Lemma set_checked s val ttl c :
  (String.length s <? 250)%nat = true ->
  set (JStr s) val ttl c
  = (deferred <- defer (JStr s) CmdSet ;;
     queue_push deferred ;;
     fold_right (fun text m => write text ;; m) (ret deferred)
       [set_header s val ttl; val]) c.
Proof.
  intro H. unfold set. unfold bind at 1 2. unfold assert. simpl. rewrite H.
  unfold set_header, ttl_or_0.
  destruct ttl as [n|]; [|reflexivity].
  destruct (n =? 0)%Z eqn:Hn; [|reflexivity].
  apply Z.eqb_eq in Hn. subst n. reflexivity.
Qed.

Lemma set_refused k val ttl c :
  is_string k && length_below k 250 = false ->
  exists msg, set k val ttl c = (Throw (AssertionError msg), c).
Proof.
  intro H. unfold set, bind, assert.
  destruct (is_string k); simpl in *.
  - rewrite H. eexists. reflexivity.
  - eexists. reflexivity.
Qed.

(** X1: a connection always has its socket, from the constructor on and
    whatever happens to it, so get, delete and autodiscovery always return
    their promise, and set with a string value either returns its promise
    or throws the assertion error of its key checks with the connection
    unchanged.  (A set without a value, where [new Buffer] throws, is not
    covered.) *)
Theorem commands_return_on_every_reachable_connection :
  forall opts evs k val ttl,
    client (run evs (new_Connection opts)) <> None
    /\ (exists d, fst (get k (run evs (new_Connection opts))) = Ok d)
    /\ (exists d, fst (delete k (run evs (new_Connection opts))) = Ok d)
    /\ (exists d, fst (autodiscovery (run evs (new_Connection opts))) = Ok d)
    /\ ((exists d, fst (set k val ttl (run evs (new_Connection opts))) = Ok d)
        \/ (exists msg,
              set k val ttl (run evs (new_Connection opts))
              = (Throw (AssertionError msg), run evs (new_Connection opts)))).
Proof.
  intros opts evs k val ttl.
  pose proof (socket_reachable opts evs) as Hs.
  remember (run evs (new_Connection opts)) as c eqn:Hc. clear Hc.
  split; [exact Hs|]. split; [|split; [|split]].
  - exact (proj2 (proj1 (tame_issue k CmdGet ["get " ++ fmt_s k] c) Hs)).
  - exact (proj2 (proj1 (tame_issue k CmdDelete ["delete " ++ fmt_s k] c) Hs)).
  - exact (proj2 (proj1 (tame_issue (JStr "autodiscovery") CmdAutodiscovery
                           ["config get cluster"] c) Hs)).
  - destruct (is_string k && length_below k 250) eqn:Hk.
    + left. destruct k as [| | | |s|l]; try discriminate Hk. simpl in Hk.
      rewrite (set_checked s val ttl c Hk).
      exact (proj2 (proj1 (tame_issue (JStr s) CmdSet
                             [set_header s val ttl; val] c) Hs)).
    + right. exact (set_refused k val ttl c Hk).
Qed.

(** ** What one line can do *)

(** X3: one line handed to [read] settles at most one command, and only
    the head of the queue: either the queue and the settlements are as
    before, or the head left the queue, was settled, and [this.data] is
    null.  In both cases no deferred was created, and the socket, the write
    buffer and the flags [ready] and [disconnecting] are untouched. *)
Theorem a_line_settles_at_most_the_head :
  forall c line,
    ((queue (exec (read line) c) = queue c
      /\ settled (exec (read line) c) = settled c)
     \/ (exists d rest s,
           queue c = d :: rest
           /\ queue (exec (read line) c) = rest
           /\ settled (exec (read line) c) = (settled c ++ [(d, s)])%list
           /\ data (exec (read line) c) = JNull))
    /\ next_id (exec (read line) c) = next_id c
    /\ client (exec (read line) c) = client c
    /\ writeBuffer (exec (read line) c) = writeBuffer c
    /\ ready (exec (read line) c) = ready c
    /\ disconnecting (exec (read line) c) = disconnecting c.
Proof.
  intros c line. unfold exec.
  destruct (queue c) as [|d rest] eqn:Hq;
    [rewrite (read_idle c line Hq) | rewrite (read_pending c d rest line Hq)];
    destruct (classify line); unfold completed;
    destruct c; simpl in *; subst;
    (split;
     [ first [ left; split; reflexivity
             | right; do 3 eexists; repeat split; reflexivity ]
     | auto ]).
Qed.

__What you will do__: Please show all lines from the entries that contain the word "Lemma".

__Solution below__:
Lemma set_checked s val ttl c :
Lemma set_refused k val ttl c :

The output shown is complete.